(aka, GoShogun: The Time Stranger)
There’s weird, then there’s Japanese Anime weird.
And if you want proof you need look no further than GoShogun: The Time Étranger: here we have a children’s bright and colorful Giant robot television series, much in the vein of Voltron, which was adapted four years after the series ran into a movie without a single giant robot in sight.
Now that, of itself, would be strange. But we’re talking an Anime movie, so we’ve barely scratched the surface of the weirdness. Instead we have a remarkably dark and adult movie which is about death, fate, and the weight of the past.
And GoShogun, itself, only appears as a toy robot on a keychain carried by Remy Shimada, its one-time pilot.
It’s been forty years since the events of the series.
The crew of the GoShogun have all gone their own ways, but thanks to some mysterious event which barely gets referenced, none of them have aged.
For some reason which we actually never learn, Remy has called them all back together again: however, as she races to the meeting, dealing with a crew of bank robbers on the way, she crashes her car and ends up in the hospital with her condition rapidly deteriorating.
Or are she and her crew in a strange city on a mysterious planet ruled by a weird cult, where those who are about to die are told when and where it will happen — and the members of the cult won’t allow them to leave the city?
And then there are the flashbacks she is experiencing to her childhood — except that even there, the threat of death seems just as real as it does in the present.
Whichever present that might be.
The notion of a giant robot anime series dealing with weighty issues using non-traditional and non-linear approaches to storytelling brings to mind Neon Genesis Evangelion which was still a decade away at the time they made this film. It is totally at odds with the series that produced it, and a quick glance at the careers of the writer and director — Takeshi Shudo and Kunihiko Yuyama — reveals that they never did anything else like it.
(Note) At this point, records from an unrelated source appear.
(* ===== verification/InstanceHistory.v ===== *)
(** * What the instance registry keeps

    An abstract registry, a map from identities to records and the last
    launched identity, and its steps; the tables of [InstanceRegistry] with
    their invariant; and the refinement of one by the other. *)

From S2P Require Import Prelude RustStr Effect SettingsModel Storage InstanceModel InstanceRegistry.

(** Encoding a record is faithful (the selection of Java apart, which is not
    written), and a decoded identity has been parsed: [try_from] of
    [InstanceId]. *)
Class RecordJsonLaws `{RecordJson, UuidParser} : Prop := {
  record_roundtrip r s :
    instance_java_selection (record_instance r) = None → record_to_string r = Some s → record_from_str s = Some r;
  record_decoded_id r s :
    record_from_str s = Some r →
    instance_id_from_str (instance_id (record_instance r)) = Ok (instance_id (record_instance r));
}.

(** ** The abstract registry *)

Record RegistryView := {
  records : gmap InstanceId InstanceRecord;
  last_launched : option InstanceId;
}.

Definition record_id (r : InstanceRecord) : InstanceId := instance_id (record_instance r).
Definition record_name (r : InstanceRecord) : string := instance_name (record_instance r).

Definition put (v : RegistryView) (r : InstanceRecord) : RegistryView :=
  {| records := <[record_id r := r]> (records v); last_launched := last_launched v |}.

Definition bump (r : InstanceRecord) : InstanceRecord := set_record_revision r (record_revision r + 1).

(** [r] is what the registry holds under its identity, in [state], and its
    revision can still grow. *)
Definition current (v : RegistryView) (r : InstanceRecord) (state : InstanceLifecycle) : Prop :=
  records v !! record_id r = Some r ∧ record_lifecycle r = state ∧ record_revision r < i64_max.

Definition fresh_record (instance : InstanceData) (library_id : string) : InstanceRecord := {|
  record_instance := set_instance_revision
    (set_instance_name (clear_java_selection instance) (trim (instance_name instance))) 1;
  record_revision := 1; record_lifecycle := Reserved; record_library_id := library_id;
  record_directory_name := instance_id instance; record_directory_receipt := None |}.

Definition copy_of (source : InstanceData) (new_id : InstanceId) (name now : string) : InstanceData :=
  rebuild (set_instance_name source name) new_id now "" (new_art_seed new_id) (instance_java_selection source)
    (instance_revision source).

Inductive RegistryCommand :=
| ReserveInstance (instance : InstanceData) (library_id : string)
| ReserveDuplicate (source : InstanceRecord) (new_id : InstanceId) (requested_name : option string) (library_id now : string)
| CommitReserved (expected : InstanceRecord) (receipt : string)
| AbandonReserved (expected : InstanceRecord)
| MarkDeleting (id : InstanceId) (expected_revision : Z)
| RestoreLive (expected : InstanceRecord)
| RemoveInstance (expected : InstanceRecord)
| UpdateInstanceWith (id : InstanceId) (expected_revision : Z) (patch : InstancePatch)
| RecordLaunch (expected : InstanceRecord) (launched_at : string).

Inductive registry_step (v : RegistryView) : RegistryCommand → RegistryView → Prop :=
| step_reserve instance library_id :
    records v !! instance_id instance = None →
    (∀ id r, records v !! id = Some r → record_name r ≠ trim (instance_name instance)) →
    name_ok (trim (instance_name instance)) →
    instance_settings_validate (instance_settings instance) = Ok tt →
    0 < str_len library_id ≤ 128 →
    registry_step v (ReserveInstance instance library_id) (put v (fresh_record instance library_id))
| step_duplicate source new_id requested library_id now name occupied v' :
    records v !! record_id source = Some source → record_lifecycle source = Live →
    (∀ n, n ∈ occupied ↔ ∃ id r, records v !! id = Some r ∧ record_name r = n) →
    choose_duplicate_name (record_name source) occupied requested = Some name →
    registry_step v (ReserveInstance (copy_of (record_instance source) new_id name now) library_id) v' →
    registry_step v (ReserveDuplicate source new_id requested library_id now) v'
| step_commit expected receipt :
    current v expected Reserved → 0 < str_len receipt ≤ 4096 →
    registry_step v (CommitReserved expected receipt) (put v (bump (set_lifecycle expected Live (Some receipt))))
| step_abandon expected :
    records v !! record_id expected = Some expected → record_lifecycle expected = Reserved →
    registry_step v (AbandonReserved expected)
      {| records := delete (record_id expected) (records v); last_launched := last_launched v |}
| step_deleting id revision r :
    current v r Live → record_id r = id → record_revision r = revision →
    registry_step v (MarkDeleting id revision) (put v (bump (set_lifecycle r Deleting (record_directory_receipt r))))
| step_restore expected :
    current v expected Deleting →
    registry_step v (RestoreLive expected)
      (put v (bump (set_lifecycle expected Live (record_directory_receipt expected))))
| step_remove expected :
    records v !! record_id expected = Some expected → record_lifecycle expected = Deleting →
    registry_step v (RemoveInstance expected)
      {| records := delete (record_id expected) (records v);
         last_launched := if bool_decide (last_launched v = Some (record_id expected)) then None else last_launched v |}
| step_update id revision patch r instance :
    current v r Live → record_id r = id → record_revision r = revision →
    instance_apply patch (record_instance r) = (Ok tt, instance) →
    (∀ id' r', records v !! id' = Some r' → id' ≠ id → record_name r' ≠ instance_name instance) →
    registry_step v (UpdateInstanceWith id revision patch) (put v (bump (set_record_instance r instance)))
| step_launch expected launched_at :
    current v expected Live →
    registry_step v (RecordLaunch expected launched_at)
      {| records := <[record_id expected :=
           bump (set_record_instance expected (set_last_played_at (record_instance expected) launched_at))]> (records v);
         last_launched := Some (record_id expected) |}.

Definition run_command `{RecordJson} (fault : Statement → option StorageError) (c : RegistryCommand) :
    eff RegistryTables InstanceError unit :=
  match c with
  | ReserveInstance instance library_id => reserve fault instance library_id ;; mret tt
  | ReserveDuplicate source new_id requested library_id now =>
      reserve_duplicate fault source new_id requested library_id now ;; mret tt
  | CommitReserved expected receipt => commit_reserved fault expected receipt ;; mret tt
  | AbandonReserved expected => abandon_reserved fault expected
  | MarkDeleting id expected_revision => mark_deleting fault id expected_revision ;; mret tt
  | RestoreLive expected => restore_live fault expected
  | RemoveInstance expected => remove fault expected
  | UpdateInstanceWith id expected_revision patch => updated fault id expected_revision patch ;; mret tt
  | RecordLaunch expected launched_at => launch_recorded fault expected launched_at
  end.

(** ** The tables *)

Record record_ok (r : InstanceRecord) : Prop := {
  rok_revision : 0 < record_revision r ≤ i64_max;
  rok_instance_revision : instance_revision (record_instance r) = record_revision r;
  rok_directory : record_directory_name r = record_id r;
  rok_name : name_ok (record_name r);
  rok_settings : instance_settings_validate (instance_settings (record_instance r)) = Ok tt;
  rok_java : instance_java_selection (record_instance r) = None;
  rok_receipt : record_directory_receipt r = None ↔ record_lifecycle r = Reserved;
}.

(** What the columns of a row say of its record. *)
Definition columns (r : InstanceRecord) (json : string) : InstanceRow := {|
  row_id := record_id r; row_name := record_name r; row_revision := record_revision r;
  row_lifecycle := lifecycle_as_str (record_lifecycle r); row_library_id := record_library_id r;
  row_directory_name := record_directory_name r; row_directory_receipt := record_directory_receipt r;
  row_record_json := json |}.

Section tables.
Context `{RecordJsonLaws}.

Definition row_ok (row : InstanceRow) : Prop :=
  ∃ r, record_from_str (row_record_json row) = Some r ∧ row = columns r (row_record_json row) ∧ record_ok r.

Record rows_ok (rows : list InstanceRow) : Prop := {
  rows_ids : NoDup (row_id <$> rows);
  rows_names : NoDup (row_name <$> rows);
  rows_each : Forall row_ok rows;
}.

Definition row_record (row : InstanceRow) : option (InstanceId * InstanceRecord) :=
  pair (row_id row) <$> record_from_str (row_record_json row).

Definition view_rows (rows : list InstanceRow) : gmap InstanceId InstanceRecord :=
  list_to_map (omap row_record rows).

Definition view (t : RegistryTables) : RegistryView :=
  {| records := view_rows (instances t); last_launched := default None (selection t) |}.

(** The rows and the selection agree, and what is selected has been live. *)
Record tables_ok (t : RegistryTables) : Prop := {
  tok_rows : rows_ok (instances t);
  tok_singleton : is_Some (selection t);
  tok_selected : ∀ id, last_launched (view t) = Some id →
    ∃ r, records (view t) !! id = Some r ∧ record_lifecycle r ≠ Reserved;
}.

(** ** Rows and the map of records *)

Lemma row_ok_columns r json : record_from_str json = Some r → record_ok r → row_ok (columns r json).
Proof. intros E Hr. exists r. done. Qed.

Lemma view_cons row rows r :
  record_from_str (row_record_json row) = Some r →
  view_rows (row :: rows) = <[row_id row := r]> (view_rows rows).
Proof. intros E. unfold view_rows. simpl. unfold row_record at 1. by rewrite E. Qed.

Lemma view_none rows id : Forall row_ok rows → view_rows rows !! id = None ↔ id ∉ row_id <$> rows.
Proof.
  induction 1 as [|row rows (r & E & _) _ IH]; [unfold view_rows; simpl; set_solver|].
  rewrite (view_cons _ _ _ E), fmap_cons, not_elem_of_cons, <-IH. destruct (decide (id = row_id row)) as [->|Hne].
  - rewrite lookup_insert_eq. naive_solver.
  - rewrite lookup_insert_ne by done. naive_solver.
Qed.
This is perhaps why the second half of the film turns into a series of battles against the people of the mysterious city and the powerful entities controlling it, complete with a Kaiju-sized monster, as if they were returning to what they had done before on the series.
Nor is it easy to say exactly what this one is — a death dream? a remembered adventure? Remy’s thoughts as she lies in the hospital? a meta-fictional musing on how the characters of our favorite series never change or age in the minds of the fans?
Or perhaps it is all of them at once.
And don’t ask me why it was first released in this country with the French word for “Stranger” in the title. Perhaps they just felt it wasn’t weird enough yet.
Now there were better looking anime from the Eighties, but the characters are interesting even if you’ve never encountered them before, the story is exciting and suspenseful, and it is just so strange and weird that it is irresistible. The images of the city, with its dull faced and empty-eyed residents and the gleaming cathedral-like structure at its center which seems to pulse with power, are powerful and memorable.
It isn’t generally considered a great Anime classic — in fact, it has been nearly forgotten since its VHS release a long time ago, when there weren’t as many Anime films in the U.S. to compete with — but it is such an intriguing film it deserves a little more attention than it has received lately.
Fortunately, you can watch it for free on Tubi.
Just don’t expect a giant robot fighting monsters.